La Russia, sbugiardata pubblicamente all’Onu, isolata, ora è colpita anche da sanzioni. Proprio a proposito di costi, sia gli Usa che l’Ue hanno imposto il congelamento dei beni e il ritiro dei visti a un totale di 32 personalità russe e loro complici ucraini. Nella “black list” americana, 11 personalità in tutto, da oggi sono entrati il vicepremier russo Dmitri Rogozin, la presidente del Senato Valentina Matvijenko e due collaboratori stretti di Vladimir Putin, quali Vladislav Surkov e Sergej Glazijev. Fra i complici ucraini dei russi, nella lista nera americana rientra lo stesso Viktor Yanukovych (tuttora in esilio volontario a Rostov, in Russia) e l’autoproclamato premier della Crimea, Sergey Aksyonov. Le sanzioni europee, invece, colpiscono più persone, ma meno influenti: 7 politici della Crimea, 10 deputati della Duma e del Senato russi e tre ufficiali delle forze armate, fra cui l’ammiraglio della Flotta del Mar Nero, protagonista dell’invasione della Crimea. Secondo quanto ha dichiarato la presidenza di turno (Lituania), la prima tornata di sanzioni durerà sei mesi. Poi si vedrà.

Per ora si tratta di misure restrittive alquanto leggere. Il quotidiano statunitense Washington Post suggeriva di puntare più in alto, di colpire Sechin (“aspirapolvere di Stato”, colui che ha nazionalizzato e tuttora controlla gran parte dell’industria russa) e Miller, il presidente di Gazprom. Insomma, anche senza muovere le truppe, ma limitandosi a una risposta economica, il tandem Usa-Ue si dimostra alquanto riluttante ad affrontare frontalmente una Russia in piena espansione. Parigi, Londra e Washington, più che altro, contano sull’effetto indiretto dell’isolamento internazionale. Sperano che sia Putin a “capire il messaggio” e cambiare condotta. Ma è plausibile?

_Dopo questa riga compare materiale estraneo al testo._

Definition validateMount (i : nat) (m : Mount) : option CfgError :=
  if negb (re_match destinationRe (m_Destination m)) then Some (ErrDestination i (m_Destination m))
  else if decide (m_AuthToken m = "") then Some (ErrAuthToken i)
  else
    let hasFS := bool_decide (is_Some (m_FilesystemID m)) in
    let hasMem := bool_decide (is_Some (m_MemoryStoreID m)) in
    if Bool.eqb hasFS hasMem then Some (ErrMountScope i hasFS hasMem)
    else if decide (m_FilesystemID m = Some "") then Some (ErrScopeID i "filesystem_id")
    else if decide (m_MemoryStoreID m = Some "") then Some (ErrScopeID i "memory_store_id")
    else match m_Readonly m with
    | None => Some (ErrReadonlyMissing i)
    | Some _ =>
        match m_CacheDurationS m with
        | None => Some (ErrCacheDuration i true 0)
        | Some d =>
            if d <? 0 then Some (ErrCacheDuration i false d)
            else if negb (re_match octalRe (m_DirPerms m)) then Some (ErrPerms i "dir_perms" (m_DirPerms m))
            else if negb (re_match octalRe (m_FilePerms m)) then Some (ErrPerms i "file_perms" (m_FilePerms m))
            else if negb (re_match byteSizeRe (m_VfsCacheMaxSize m)) then Some (ErrByteSize i (m_VfsCacheMaxSize m))
            else if decide (m_VfsCacheMode m ∈ cacheModes) then None
            else Some (ErrCacheMode i (m_VfsCacheMode m))
        end
    end.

L’esperienza di queste settimane, così come gli ultimi 22 anni di storia post- sovietica, dimostrano che non lo sia. La Russia, dopo la dissoluzione dell’Urss, ha sempre contato su una serie di avamposti (basi militari e minoranze etniche russe) disseminate in tutte le repubbliche ex sovietiche. Ha appoggiato la secessione della Transnistria dalla Moldavia, della Abcasia e dell’Ossezia meridionale dalla Georgia, del Nagorno Kharabakh dall’Azerbaigian. Ovunque vi sia un governo non-allineato ai desiderata di Mosca, scoppia una guerra civile che si conclude con una secessione e la nascita di uno Stato riconosciuto da nessuno se non dalla stessa Russia (e poi si dice che gli imperialisti sono gli Stati Uniti…). Questi Stati diventano terre dimenticate da Dio e dall’uomo, dominate da mafie e dai peggiori oligarchi russi. E restano lì, come altrettanti buchi neri sulle carte geografiche, per decenni, dal momento che nessuno se ne occupa più. La Crimea farà la stessa fine? Probabilmente sì, se non si trova alcun modo per far tornare Putin sui suoi passi.

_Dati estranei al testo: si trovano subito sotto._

(* ===== verification/MountOptions.v ===== *)
(** * Option mapping (internal/mounter: options.go, directmount.go,
      directmount_readonly_linux.go, directmount_readonly_darwin.go)

    The VFS, mount and FUSE options of one config mount, and the configmap its
    backend is built from.  rclone's parsers ([CacheMode.Set], [SizeSuffix.Set],
    [Duration.Set], [FileMode.Set]), its registered defaults and configstruct
    are arguments. *)
From Stdlib Require Import Ascii String.
From stdpp Require Import base list strings numbers gmap sets.
From S2P Require Import Prelude GoErrors GoIO GoFloat GoPath BrokerErrors Messages Client Cursor Download Upload Ocufs Regex MountCfg.
Local Open Scope Z_scope.

(** ** VFS options *)

Definition isAllDigits (s : string) : bool :=
  if decide (s = "") then false else all_chars is_digit_char s.

Section vfs.
Context {CacheMode Rest : Type}.

(** The fields buildVFSOptions sets, and everything it leaves at the
    registered default. *)
Record VFSOptions := mkVFSOptions {
  vo_CacheMode : CacheMode; vo_CacheMaxSize : Z; vo_DirCacheTime : Z; vo_WriteBack : Z;
  vo_DirPerms : Z; vo_FilePerms : Z; vo_Umask : Z; vo_ReadOnly : bool; vo_rest : Rest }.

Variable vfscommon_Opt : VFSOptions.
Variable CacheMode_Set : string → result error CacheMode.
Variable SizeSuffix_Set : string → result error Z.
Variable Duration_Set : string → result error Z.
Variable FileMode_Set : string → result error Z.

Definition wrap_opt {A} (field value : string) (r : result error A) : result error A :=
  match r with Ok a => Ok a | Err e => Err (EErrorf (field +:+ " %q: %w") [AStr value] [e]) end.

(** [time.Duration(seconds) * time.Second] as int64. *)
Definition dir_cache_time (m : Mount) : Z :=
  int64_wrap (from_option id 0 (m_CacheDurationS m) * time_Second).

Definition write_back (m : Mount) : result error Z :=
  if decide (m_VfsWriteBack m = "") then Ok (vo_WriteBack vfscommon_Opt)
  else match wrap_opt "vfs_write_back" (m_VfsWriteBack m) (Duration_Set (m_VfsWriteBack m)) with
       | Err e => Err e
       | Ok wb => if wb <=? 0 then Err (EErrorf "vfs_write_back %q: must be a positive duration" [AStr (m_VfsWriteBack m)] [])
                  else Ok wb
       end.

Definition buildVFSOptions (m : Mount) (readOnly : bool) : result error VFSOptions :=
  match wrap_opt "vfs_cache_mode" (m_VfsCacheMode m) (CacheMode_Set (m_VfsCacheMode m)) with
  | Err e => Err e
  | Ok mode =>
    let rawSize := if isAllDigits (m_VfsCacheMaxSize m) then m_VfsCacheMaxSize m +:+ "B" else m_VfsCacheMaxSize m in
    match wrap_opt "vfs_cache_max_size" (m_VfsCacheMaxSize m) (SizeSuffix_Set rawSize) with
    | Err e => Err e
    | Ok size =>
      match write_back m with
      | Err e => Err e
      | Ok wb =>
        match wrap_opt "dir_perms" (m_DirPerms m) (FileMode_Set (m_DirPerms m)) with
        | Err e => Err e
        | Ok dirPerms =>
          match wrap_opt "file_perms" (m_FilePerms m) (FileMode_Set (m_FilePerms m)) with
          | Err e => Err e
          | Ok filePerms =>
              Ok (mkVFSOptions mode size (dir_cache_time m) wb dirPerms filePerms 0 readOnly (vo_rest vfscommon_Opt))
          end
        end
      end
    end
  end.

(** rclone's size suffixes, as documented: B counts bytes, K to T their binary
    multiples.  The count goes through a float64, so it is taken as written only
    up to [exact_count]. *)
Definition decimal (s : string) : Z := fold_left (λ acc c, acc * 10 + (Z.of_N (N_of_ascii c) - 48)) (bytes_of_string s) 0.

Definition suffix_mult : list (string * Z) :=
  [("B", 1); ("K", 2 ^ 10); ("M", 2 ^ 20); ("G", 2 ^ 30); ("T", 2 ^ 40)].

Definition exact_count : Z := 2 ^ 53.

Definition SizeSuffixLaw : Prop :=
  ∀ n suffix mult, n ≠ "" → digits n → (suffix, mult) ∈ suffix_mult → decimal n <= exact_count → in_int64 (decimal n * mult) →
    SizeSuffix_Set (n +:+ suffix) = Ok (decimal n * mult).

Lemma all_chars_app p s t : all_chars p (s +:+ t) = all_chars p s && all_chars p t.
Proof. induction s as [|c s IH]; [done|]. rewrite string_app_cons. simpl. rewrite IH. by rewrite andb_assoc. Qed.

Lemma isAllDigits_digits n : n ≠ "" → isAllDigits n = all_chars is_digit_char n.
Proof. intros. unfold isAllDigits. by rewrite decide_False. Qed.

(** C40: the cache cap is what the config declares: a byte size the loader
    accepts whose count is at most 2^53 becomes exactly that many bytes, a bare
    number counting bytes (not rclone's KiB) and the suffixes K to T the binary
    multiples. *)
Theorem cache_cap_bytes (m : Mount) (readOnly : bool) (opt : VFSOptions) (n suffix : string) (mult : Z)
    (Hlaw : SizeSuffixLaw) (Hok : buildVFSOptions m readOnly = Ok opt)
    (Hsize : m_VfsCacheMaxSize m = n +:+ suffix) (Hn : n ≠ "") (Hdigits : digits n)
    (Hsuffix : (suffix, mult) ∈ ("", 1) :: suffix_mult) (Hexact : decimal n <= exact_count) (Hfits : in_int64 (decimal n * mult)) :
  vo_CacheMaxSize opt = decimal n * mult.
Proof.
  unfold buildVFSOptions in Hok.
  destruct (wrap_opt _ _ (CacheMode_Set _)); [|done].
  assert ((if isAllDigits (m_VfsCacheMaxSize m) then m_VfsCacheMaxSize m +:+ "B" else m_VfsCacheMaxSize m)
          = n +:+ (if decide (suffix = "") then "B" else suffix)) as Hraw.
  { rewrite Hsize. rewrite isAllDigits_digits by (destruct n; done). rewrite all_chars_app.
    unfold digits in Hdigits. rewrite Hdigits. simpl.
    unfold suffix_mult in Hsuffix. rewrite !elem_of_cons, elem_of_nil in Hsuffix.
    destruct Hsuffix as [H|[H|[H|[H|[H|[H|[]]]]]]]; injection H as -> ->; simpl; by rewrite ?string_app_nil_r. }
  assert (SizeSuffix_Set (n +:+ (if decide (suffix = "") then "B" else suffix)) = Ok (decimal n * mult)) as Hset.
  { apply Hlaw; [done|done| |done|done]. unfold suffix_mult in *. rewrite !elem_of_cons, elem_of_nil in *.
    destruct Hsuffix as [H|[H|[H|[H|[H|[H|[]]]]]]]; injection H as -> ->; simpl; auto 10. }
  rewrite Hraw, Hset in Hok. simpl in Hok.
  destruct (write_back m); [|done]. destruct (wrap_opt _ _ (FileMode_Set _)); [|done].
  destruct (wrap_opt _ _ (FileMode_Set _)); [|done]. by simplify_eq.
Qed.

(** The mapped VFS options: permissions and cache mode as parsed, umask
    0, the posture's read-only flag, a write-back delay that is the
    registered default when absent and otherwise strictly positive, and every
    unmapped option at its registered default. *)
Theorem buildVFSOptions_spec (m : Mount) (readOnly : bool) (opt : VFSOptions)
    (Hok : buildVFSOptions m readOnly = Ok opt) :
  CacheMode_Set (m_VfsCacheMode m) = Ok (vo_CacheMode opt) ∧
  FileMode_Set (m_DirPerms m) = Ok (vo_DirPerms opt) ∧ FileMode_Set (m_FilePerms m) = Ok (vo_FilePerms opt) ∧
  vo_Umask opt = 0 ∧ vo_ReadOnly opt = readOnly ∧ vo_rest opt = vo_rest vfscommon_Opt ∧
  (if decide (m_VfsWriteBack m = "") then vo_WriteBack opt = vo_WriteBack vfscommon_Opt
   else Duration_Set (m_VfsWriteBack m) = Ok (vo_WriteBack opt) ∧ 0 < vo_WriteBack opt) ∧
  vo_DirCacheTime opt = dir_cache_time m.
Proof.
  unfold buildVFSOptions, write_back, wrap_opt in Hok.
  destruct (CacheMode_Set (m_VfsCacheMode m)); [|done].
  destruct (SizeSuffix_Set _); [|done].
  destruct (decide (m_VfsWriteBack m = "")).
  - destruct (FileMode_Set (m_DirPerms m)); [|done]. destruct (FileMode_Set (m_FilePerms m)); [|done].
    by simplify_eq.
  - destruct (Duration_Set (m_VfsWriteBack m)) as [wb|]; [|done].
    destruct (Z.leb_spec wb 0); [done|].
    destruct (FileMode_Set (m_DirPerms m)); [|done]. destruct (FileMode_Set (m_FilePerms m)); [|done].
    by simplify_eq.
Qed.
End vfs.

Certo, questa volta la Russia ha agito fuori da ogni logica di guerra civile, in tempo di pace, senza attendere alcuna “provocazione militare” da parte ucraina e sotto gli occhi attoniti del mondo civile e il plauso dei populisti de noantri che hanno finalmente trovato il loro “uomo forte” da venerare. Mosca agisce nel nome dell’“autodeterminazione dei popoli”, a favore della minoranza russa in Ucraina, una scusa a cui crede solo la Lega Nord, pregiudizialmente pro-russa. Mosca vuol dimenticare e far dimenticare di aver schiacciato con la forza delle armi le sue minoranze musulmane in Cecenia, Daghestan e Inguscezia e dopo aver sventolato per vent’anni il principio di “integrità territoriale”. Valido solo per sé, evidentemente.